A small molecule TrkB/TrkC neurotrophin receptor co-activator with distinctive effects on neuronal survival and process outgrowth

- A TrkB/TrkC-activating compound, LM22B-10, has been identified and characterized.
- LM22B-10 promotes greater survival of neurons than native neurotrophins.
- LM22B-10 promotes more rapid neuritogenesis than native neurotrophins.
- LM22B-10 induces resistance to of neurite outgrowth to inhibitory glycoproteins.
- Alternative neurotrophic signaling patterns may be induced by non-classical ligands.
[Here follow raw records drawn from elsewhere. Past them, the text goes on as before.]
Lemma run_dropInto_checked inputs st st' evs :
  hoverChecked config st ->
  Sortable.run config inputs st = Some (st', evs) ->
  forall el data t td, In (Sortable.OnDropInto el data t td) evs ->
    Sortable.isDropTarget config t = true /\
    exists draggedEl draggedData,
      Element.same t draggedEl = false /\
      Sortable.canDrop config draggedEl t draggedData = Some true.
Proof.
  revert st st' evs. induction inputs as [|i rest IH]; simpl; intros st st' evs Inv H.
  - inversion H; subst. intros ? ? ? ? [].
  - destruct (Sortable.step config i st) as [[s1 e1]|] eqn:E; [|discriminate].
    destruct (Sortable.run config rest s1) as [[s2 e2]|] eqn:R; [|discriminate].
    inversion H; subst; clear H.
    destruct (step_hoverChecked _ _ _ _ Inv E) as [Inv1 Ev1].
    intros el data t td Hin. apply in_app_or in Hin. destruct Hin as [Hin|Hin].
    + destruct (Ev1 _ _ _ _ Hin) as (T & d & dd & _ & _ & S & C). eauto 6.
    + eapply IH; eauto.
Qed.

End SortableFacts.

(* ================================================================== *)
(** * Descendants of a task *)
(* ================================================================== *)

Section CollectFacts.
Variable g : Task.t -> option (list string).

Lemma loop_cons x r acc :
  loop g (x :: r) acc
  = loop g r (match acc, g x with
              | Some ds, Some sub => Some (ds ++ Task.id x :: sub)
              | _, _ => None
              end).
Proof. reflexivity. Qed.

Lemma loop_None children : loop g children None = None.
Proof. induction children as [|c r IH]; [reflexivity|]. now rewrite loop_cons. Qed.

Lemma loop_fails children acc c :
  In c children -> g c = None -> loop g children acc = None.
Proof.
  revert acc. induction children as [|x r IH]; intros acc [] Hg; rewrite loop_cons.
  - subst x. rewrite Hg. destruct acc; apply loop_None.
  - now apply IH.
Qed.

Lemma loop_returns children acc :
  (forall c, In c children -> g c <> None) ->
  exists r, loop g children (Some acc) = Some r.
Proof.
  revert acc. induction children as [|x r IH]; intros acc H.
  - simpl. eauto.
  - rewrite loop_cons.
    destruct (g x) as [sub|] eqn:E; [|exfalso; eapply H; [now left|exact E]].
    apply IH. intros c Hc. apply H. now right.
Qed.

Lemma loop_In children acc r d :
  loop g children (Some acc) = Some r ->
  (In d r <->
   In d acc \/
   exists c sub, In c children /\ g c = Some sub /\ (d = Task.id c \/ In d sub)).
Proof.
  revert acc. induction children as [|x rest IH]; intros acc H.
  - inversion H; subst. split; [auto|]. intros [?|(c & _ & [] & _)]. assumption.
  - rewrite loop_cons in H.
    destruct (g x) as [sub|] eqn:E; [|now rewrite (loop_None rest) in H].
    rewrite (IH _ H). rewrite in_app_iff. simpl. split.
    + intros [[?|[<-|?]]|(c & s & Hc & Hs & Hd)]; eauto 10.
    + intros [?|(c & s & [<-|Hc] & Hs & Hd)]; eauto 10.
      rewrite E in Hs. inversion Hs; subst. destruct Hd; subst; auto.
Qed.

End CollectFacts.

Lemma loop_ext (g g' : Task.t -> option (list string)) children acc :
  (forall c, In c children -> g c = g' c) ->
  loop g children acc = loop g' children acc.
Proof.
  revert acc. induction children as [|x r IH]; intros acc H; [reflexivity|].
  rewrite !loop_cons. rewrite (H x) by now left. apply IH. intros c Hc. apply H. now right.
Qed.

Section DescendantFacts.
Import TaskHelpers.
Variable tasks : list Task.t.

Lemma childrenOf_In taskId t :
  In t (childrenOf tasks taskId) <-> In t tasks /\ Task.parentTaskId t = taskId.
Proof. unfold childrenOf. now rewrite filter_In, Js_eqb_eq. Qed.

Lemma getTaskDescendants_S fuel taskId :
  getTaskDescendants (S fuel) tasks taskId
  = loop (fun child => getTaskDescendants fuel tasks (Js.Str (Task.id child)))
      (childrenOf tasks taskId) (Some []).
Proof. reflexivity. Qed.

(** More fuel does not change a result. *)
Lemma getTaskDescendants_more_fuel fuel : forall taskId l,
  getTaskDescendants fuel tasks taskId = Some l ->
  getTaskDescendants (S fuel) tasks taskId = Some l.
Proof.
  induction fuel as [|f IH]; intros taskId l H; [discriminate|].
  rewrite getTaskDescendants_S in *. rewrite <- H. apply loop_ext.
  intros c Hc.
  destruct (getTaskDescendants f tasks (Js.Str (Task.id c))) as [sub|] eqn:E.
  - now apply IH.
  - exfalso. rewrite (loop_fails _ _ _ c Hc E) in H. discriminate.
Qed.

Lemma getTaskDescendants_fuel_le fuel fuel' taskId l :
  (fuel <= fuel')%nat ->
  getTaskDescendants fuel tasks taskId = Some l ->
  getTaskDescendants fuel' tasks taskId = Some l.
Proof.
  intros Hle. induction Hle as [|m _ IH]; [auto|].
  intros G. now apply getTaskDescendants_more_fuel, IH.
Qed.

(** A task without children has no descendants. *)
Lemma getTaskDescendants_leaf fuel taskId :
  (forall t, In t tasks -> Task.parentTaskId t <> taskId) ->
  getTaskDescendants (S fuel) tasks taskId = Some [].
Proof.
  intros H. rewrite getTaskDescendants_S.
  replace (childrenOf tasks taskId) with (@nil Task.t); [reflexivity|].
  symmetry. unfold childrenOf. induction tasks as [|t r IH]; simpl; [reflexivity|].
  destruct (Js.eqb (Task.parentTaskId t) taskId) eqn:E.
  - apply Js_eqb_eq in E. exfalso. apply (H t); [now left|exact E].
  - apply IH. intros x Hx. apply H. now right.
Qed.

Lemma descendantOf_snoc a b c :
  descendantOf tasks a b -> childOf tasks b c -> descendantOf tasks a c.
Proof.
  induction 1 as [p x Hc|p x d Hc _ IH]; intros H.
  - eapply desc_step; [exact Hc|]. now apply desc_child.
  - eapply desc_step; [exact Hc|]. now apply IH.
Qed.
(** C8, as the code has it: the package variable [kubeconfig], the path
    of the credentials, is set by the first construction and kept by every
    later one, while a client is built by every construction: after [n]
    constructions in one process [n] more clients exist, and no two of the
    instances hold the same client handle. *)
Theorem New_builds_a_client_each_time
    (w w' : Process) (args : list (string * string))
    (cfgs : list ServerConfig) :
  NewAll w args = Returns (w', cfgs) ->
  List.length (clientsets w') = List.length (clientsets w) + List.length args
  /\ NoDup (map GetKubeConfig cfgs)
  /\ kubeconfig_path w' = kubeconfig_path w
  /\ (forall p, kubeconfig w = Some p -> kubeconfig w' = Some p).
Proof.
  intros H. apply NewAll_returns in H as (Hmap & Hlen & Hpath & Hkeep).
  repeat split; auto.
  rewrite Hmap. apply Injective_map_NoDup; [| apply seq_NoDup].
  intros x y Hxy. now injection Hxy.
Qed.

(** C9: when loading the credentials fails, or when building the client
    fails, [New] panics with the error of the failed call; and [New]
    returns a configuration only when both calls have succeeded. *)
Theorem New_fails_fatally (w : Process) (name server : string) :
  (forall err,
      BuildConfigFromFlags "" (kubeconfig_path w) = Fail err ->
      New w name server = Panics err)
  /\ (forall config err,
         BuildConfigFromFlags "" (kubeconfig_path w) = Ok config ->
         NewForConfig config = Fail err ->
         New w name server = Panics err)
  /\ (forall w' cfg,
         New w name server = Returns (w', cfg) ->
         exists config cs,
           BuildConfigFromFlags "" (kubeconfig_path w) = Ok config
           /\ NewForConfig config = Ok cs).
Proof.
  rewrite New_eq. repeat split.
  - intros err H. now rewrite H.
  - intros config err H1 H2. now rewrite H1, H2.
  - intros w' cfg H.
    destruct (BuildConfigFromFlags _ _) as [config|]; [| discriminate].
    destruct (NewForConfig config) as [cs|] eqn:Hcs; [| discriminate].
    now exists config, cs.
Qed.

End constructor_facts.

(** ** Runs of the package on the sample imports *)
Section sample_runs.

Import Sample.

Lemma setUsername_accepts_identifier_witness :
  matches_ident "web-1"
  /\ snd (setUsername zeroServerConfig "web-1") = None
  /\ GetUsername (fst (setUsername zeroServerConfig "web-1")) = ToLower "web-1"
  /\ ToLower "web-1" = "web-1".
Proof.
  assert (H : matches_ident "web-1") by (apply matches_ident_valid; reflexivity).
  split; [exact H | exact (setUsername_accepts_identifier zeroServerConfig H)].
Defined.

Lemma setServerName_rejects_witness :
  has_upper_or_underscore "Web_1" = true
  /\ snd (setServerName zeroServerConfig "Web_1")
     = Some "servername must contain only alphanumeric, lowercase characters"
  /\ fst (setServerName zeroServerConfig "Web_1") = zeroServerConfig
  /\ GetServerName (fst (setServerName zeroServerConfig "Web_1")) = GetServerName zeroServerConfig.
Proof.
  split; [reflexivity |].
  apply (setServerName_rejects zeroServerConfig "Web_1"). left. reflexivity.
Defined.

Lemma SetRAM_appends_Gi_witness :
  amount (GetRAM (SetRAM zeroServerConfig "4")) = (4 * 2 ^ 30)%N
  /\ SetRAM (SetRAM zeroServerConfig "4") "not-a-number"
     = SetRAM zeroServerConfig "4"
  /\ GetRAM (SetRAM (SetRAM zeroServerConfig "4") "not-a-number")
     = GetRAM (SetRAM zeroServerConfig "4").
Proof.
  pose proof (@SetRAM_appends_Gi sample_imports zeroServerConfig) as H1.
  pose proof (@SetRAM_appends_Gi sample_imports
                (SetRAM zeroServerConfig "4")) as H2.
  split.
  - rewrite (proj1 (proj2 H1) (mkQuantity 4 Gi) eq_refl). reflexivity.
  - exact (proj2 (proj2 H2) "not-a-number"
             "quantities must match the regular expression" eq_refl).
Defined.

Lemma New_builds_a_client_each_time_witness :
  exists w' cfgs,
    NewAll fresh [("alice", "web-1"); ("bob", "web-2"); ("alice", "db")]
    = Returns (w', cfgs)
    /\ List.length (clientsets w') = List.length (clientsets fresh) + 3
    /\ NoDup (map GetKubeConfig cfgs)
    /\ kubeconfig_path w' = kubeconfig_path fresh
    /\ (forall p, kubeconfig fresh = Some p -> kubeconfig w' = Some p).
Proof.
  eexists. eexists. split; [vm_compute; reflexivity |].
  apply (@New_builds_a_client_each_time sample_imports fresh _
           [("alice", "web-1"); ("bob", "web-2"); ("alice", "db")] _).
  vm_compute. reflexivity.
Defined.
(** X18.  A user holding a token that was never stamped with its issue
    time cannot be confirmed while confirmation is enabled: comparing
    the missing time to the deadline is a [TypeError] (and a deadline
    outside the [datetime] range is, before that, an [OverflowError]),
    which [confirm_by_token] lets through after one reading of the
    clock, and which the [confirm] view, catching only the two
    confirmation errors, lets through as well. *)
Theorem unstamped_token_is_a_type_error app request fuel t w user live stored :
  args request !! "confirmation_token" = Some t ->
  truthy t = true ->
  find_user t w = (Val user, w) ->
  heap w !! user = Some (ModelObj live stored) ->
  confirmed_at live = None ->
  confirmation_sent_at live = None ->
  confirm_email (security app) = true ->
  let e := if is_datetime (clock app (ticks w)
                            - confirm_email_within (security app))
           then TypeError else OverflowError in
  confirm_by_token app (Some t) w = (Exc e, set_ticks (S (ticks w)) w) /\
  confirm app request fuel w = (Exc e, set_ticks (S (ticks w)) w).
Proof.
  intros Hargs Htruthy Hfind Hobj Hnone Hsent Hon e. subst e.
  assert (Hexp : confirmation_token_is_expired app user w
                 = (Exc (if is_datetime (clock app (ticks w)
                                         - confirm_email_within (security app))
                         then TypeError else OverflowError),
                    set_ticks (S (ticks w)) w)).
  { rewrite (expired_run app user w live stored Hon Hobj), Hsent.
    now destruct (is_datetime _). }
  assert (Hraise := confirm_by_token_raises app t w user live stored _ _
                      Htruthy Hfind Hobj Hnone Hexp).
  split; [exact Hraise|].
  unfold confirm. rewrite Hargs. apply bind_Exc.
  erewrite try_Exc; [|apply bind_Exc; exact Hraise].
  now destruct (is_datetime _).
Qed.

Lemma unstamped_token_is_a_type_error_witness :
  confirm_by_token (Sample.sample_app true false true)
      (Some (Sample.token_of Byte.x05)) Sample.crowded_world
    = (Exc TypeError, set_ticks 1 Sample.crowded_world) /\
  confirm (Sample.sample_app true false true)
      (Sample.confirm_request (Sample.token_of Byte.x05)) 5
      Sample.crowded_world
    = (Exc TypeError, set_ticks 1 Sample.crowded_world).
Proof.
  apply (unstamped_token_is_a_type_error (Sample.sample_app true false true)
           (Sample.confirm_request (Sample.token_of Byte.x05)) 5
           (Sample.token_of Byte.x05) Sample.crowded_world 4%nat Sample.frank
           (Some Sample.frank));
    reflexivity.
Defined.

(** X20.  With confirmation disabled no token expires: a token that
    finds an unconfirmed user confirms that user whenever the token was
    issued, stamped or not, and the only reading of the clock is the one
    that dates the confirmation. *)
Theorem confirmation_disabled_never_expires app t w user live stored :
  confirm_email (security app) = false ->
  truthy t = true ->
  find_user t w = (Val user, w) ->
  heap w !! user = Some (ModelObj live stored) ->
  confirmed_at live = None ->
  confirm_by_token app (Some t) w =
    (Val user,
     set_signals (signals w ++ [user_confirmed user])
       (set_heap
          (<[user := ModelObj
                       (with_confirmed_at (Some (clock app (ticks w))) live)
                       (Some (with_confirmed_at
                                (Some (clock app (ticks w))) live))]> (heap w))
          (set_ticks (S (ticks w)) w))).
Proof.
  intros Hoff Htruthy Hfind Hobj Hnone.
  apply (confirm_by_token_run app t w user live stored w);
    try assumption.
  unfold confirmation_token_is_expired, should_confirm_email.
  now rewrite Hoff.
Qed.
Neurotrophin (NT) receptors are coupled to numerous signaling networks that play critical roles in neuronal survival and plasticity. Several non-peptide small molecule ligands have recently been reported that bind to and activate specific tropomyosin-receptor kinase (Trk) NT receptors, stimulate their downstream signaling, and cause biologic effects similar to, though not completely overlapping, those of the native NT ligands. Here, in silico screening, coupled with low-throughput neuronal survival screening, identified a compound, LM22B-10, that, unlike prior small molecule Trk ligands, binds to and activates TrkB as well as TrkC. LM22B-10 increased cell survival and strongly accelerated neurite outgrowth, superseding the effects of brain-derived neurotrophic factor (BDNF), NT-3 or the two combined. Additionally, unlike the NTs, LM22B-10 supported substantial early neurite outgrowth in the presence of inhibiting glycoproteins. Examination of the mechanisms of these actions suggested contributions of the activation of both Trks and differential interactions with p75NTR, as well as a requirement for involvement of the Trk extracellular domain. In aged mice, LM22B-10 activated hippocampal and striatal TrkB and TrkC, and their downstream signaling, and increased hippocampal dendritic spine density. Thus, LM22B-10 may constitute a new tool for the study of TrkB and TrkC signaling and their interactions with p75NTR, and provides groundwork for the development of ligands that stimulate unique combinations of Trk receptors and activity patterns for application to selected neuronal populations and deficits present in various disease states.